Si le Parti national-démocrate déclare, sur son site officiel, « refuse[r] la violence comme moyen d’expression politique » et nie tout rapport avec les agissements de la NSU, la révélation des meurtres en série relance le débat sur une éventuelle interdiction de cette formation europhobe, raciste, antisémite et pangermaniste. Une telle procédure n’est pas inédite [le SRP a précisément été dissous en 1952, ainsi que le Parti communiste (KPD) quatre ans après, ndlr] mais présente de sérieuses difficultés, d’ordre politique et juridique. Concrètement, l’examen d’un tel dossier par les juges constitutionnels prend énormément de temps, ce qui accorderait une visibilité considérable au NPD – une tribune gratuite et légale, en somme, pour cette frange radicale du paysage politique allemand, qui rassemble environ 6 000 militants selon des sources officielles citées par l’expert Jean-Yves Camus.

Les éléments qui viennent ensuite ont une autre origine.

(** * whatsapp-message-filter: a shallow embedding of [index.js]

    The service receives chat webhook events, drops noise (non-message
    events, outgoing messages, system notices), asks a language model whether
    the remaining text is an action item and appends positive results to a
    spreadsheet endpoint.

    The embedding follows [index.js] function by function.  JavaScript strings
    are sequences of UTF-16 code units, JSON values are an inductive type,
    exceptions are an error monad, and the two outbound HTTP calls are taken
    from an explicit [World] and recorded in a trace. *)

From Stdlib Require Import ZArith NArith List String Ascii Bool Lia.
Import ListNotations.

Open Scope string_scope.
Open Scope list_scope.

(** ** JavaScript strings *)

Module JsString.

(** A string is the list of its UTF-16 code units. *)
Definition jsstr := list N.

(** An ASCII literal of the source, as code units. *)
Definition lit (s : string) : jsstr :=
  map N_of_ascii (list_ascii_of_string s).

(** A JSON text of the examples, written with ' for the double quote. *)
Definition json_lit (s : string) : jsstr :=
  map (fun c => if N.eqb c 39 then 34%N else c) (lit s).

Fixpoint eqb (a b : jsstr) : bool :=
  match a, b with
  | [], [] => true
  | x :: a', y :: b' => N.eqb x y && eqb a' b'
  | _, _ => false
  end.

(** ECMAScript LineTerminator: LF, CR, LS, PS. *)
Definition is_line_terminator (c : N) : bool :=
  (c =? 10)%N || (c =? 13)%N || (c =? 8232)%N || (c =? 8233)%N.

(** ECMAScript WhiteSpace and LineTerminator, the set that both
    [String.prototype.trim] and the class escape [\s] use: TAB, VT, FF, SP,
    NBSP, ZWNBSP, the category Zs, and the line terminators. *)
Definition is_space (c : N) : bool :=
  (c =? 9)%N || (c =? 11)%N || (c =? 12)%N || (c =? 32)%N || (c =? 160)%N
  || (c =? 5760)%N || ((8192 <=? c)%N && (c <=? 8202)%N)
  || (c =? 8239)%N || (c =? 8287)%N || (c =? 12288)%N || (c =? 65279)%N
  || is_line_terminator c.

Fixpoint trimStart (s : jsstr) : jsstr :=
  match s with
  | c :: s' => if is_space c then trimStart s' else s
  | [] => []
  end.

Definition trimEnd (s : jsstr) : jsstr := rev (trimStart (rev s)).

(** [s.trim()] *)
Definition trim (s : jsstr) : jsstr := trimEnd (trimStart s).

Fixpoint starts_with (p s : jsstr) : bool :=
  match p, s with
  | [], _ => true
  | x :: p', y :: s' => N.eqb x y && starts_with p' s'
  | _ :: _, [] => false
  end.

(** [s.includes(p)] *)
Fixpoint includes (p s : jsstr) : bool :=
  starts_with p s ||
  match s with
  | [] => false
  | _ :: s' => includes p s'
  end.

(** [s.split(sep)] for a one-unit separator: the pieces between the
    occurrences of [sep]; never empty. *)
Fixpoint split (sep : N) (s : jsstr) : list jsstr :=
  match s with
  | [] => [[]]
  | c :: s' =>
      if N.eqb c sep then [] :: split sep s'
      else match split sep s' with
           | piece :: rest => (c :: piece) :: rest
           | [] => [[c]]
           end
  end.

End JsString.
Import JsString.

(** ** Regular expressions

    The fragment of ECMAScript regular expressions that [index.js] uses: a
    sequence of single characters and greedy starred character classes,
    optionally anchored at either end, optionally case-insensitive.  None of
    the source's expressions has the [m], [s], [u] or [g] flag. *)

Module RegExp.

Inductive atom :=
| Chr (c : N)     (* a literal character *)
| Dot             (* [.]: anything but a line terminator *)
| Space           (* [\s] *)
| AnyUnit.        (* [[\s\S]]: any code unit *)

Inductive item :=
| One (a : atom)
| Star (a : atom).   (* greedy [a*] *)

Record t := mk {
  startAnchor : bool;    (* leading [^] *)
  items : list item;
  endAnchor : bool;      (* trailing [$] *)
  ignoreCase : bool      (* flag [i] *)
}.

(** Canonicalize of the [i] flag without [u].  Upper-casing never takes a
    code unit above 127 to one below 128, so for the literals of the source
    (ASCII letters, the space, the hyphen and U+200E) comparing after
    folding a-z to A-Z is exact. *)
Definition fold_case (c : N) : N :=
  if ((97 <=? c)%N && (c <=? 122)%N)%bool then (c - 32)%N else c.

Definition atom_ok (ic : bool) (a : atom) (c : N) : bool :=
  match a with
  | Chr x => if ic then N.eqb (fold_case x) (fold_case c) else N.eqb x c
  | Dot => negb (is_line_terminator c)
  | Space => is_space c
  | AnyUnit => true
  end.

(** Greedy iteration of a character class followed by the continuation
    [k]: first try to take one more unit, and give it back when what
    follows then fails. *)
Fixpoint star_loop (ok : N -> bool) (k : jsstr -> option jsstr) (s : jsstr)
  : option jsstr :=
  match s with
  | c :: s' =>
      if ok c
      then match star_loop ok k s' with
           | Some m => Some (c :: m)
           | None => k s
           end
      else k s
  | [] => k s
  end.

(** Backtracking match of [its] at the head of [s]; the answer is the
    matched text. *)
Fixpoint match_here (ic eanchor : bool) (its : list item) (s : jsstr)
  {struct its} : option jsstr :=
  match its with
  | [] => if eanchor
          then match s with [] => Some [] | _ :: _ => None end
          else Some []
  | One a :: r =>
      match s with
      | c :: s' =>
          if atom_ok ic a c
          then option_map (cons c) (match_here ic eanchor r s')
          else None
      | [] => None
      end
  | Star a :: r => star_loop (atom_ok ic a) (match_here ic eanchor r) s
  end.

Si le Parti national-démocrate déclare, sur son site officiel, « refuse[r] la violence comme moyen d’expression politique » et nie tout rapport avec les agissements de la NSU, la révélation des meurtres en série relance le débat sur une éventuelle interdiction de cette formation europhobe, raciste, antisémite et pangermaniste. Une telle procédure n’est pas inédite [le SRP a précisément été dissous en 1952, ainsi que le Parti communiste (KPD) quatre ans après, ndlr] mais présente de sérieuses difficultés, d’ordre politique et juridique. Concrètement, l’examen d’un tel dossier par les juges constitutionnels prend énormément de temps, ce qui accorderait une visibilité considérable au NPD – une tribune gratuite et légale, en somme, pour cette frange radicale du paysage politique allemand, qui rassemble environ 6 000 militants selon des sources officielles citées par l’expert Jean-Yves Camus.
Le NPD sera-t-il interdit un jour?
L’article 21 de la Loi fondamentale allemande (la Constitution) traite des partis politiques. Malgré sa rhétorique de prime abord ferme, son contenu laisse le champ libre à des interprétations plutôt diverses : « [...] Leur organisation interne doit être conforme aux principes démocratiques. [...] Les partis qui, d’après leurs buts ou d’après le comportement de leurs adhérents, tendent à porter atteinte à l’ordre constitutionnel libéral et démocratique, ou à le renverser, ou à mettre en péril l’existence de la République fédérale d’Allemagne, sont inconstitutionnels. La Cour constitutionnelle fédérale statue sur la question de l’inconstitutionnalité. » Toute la question réside dans le caractère direct de la menace envers la démocratie – à propos de laquelle la Cour européenne des droits de l’Homme a exprimé quelques doutes.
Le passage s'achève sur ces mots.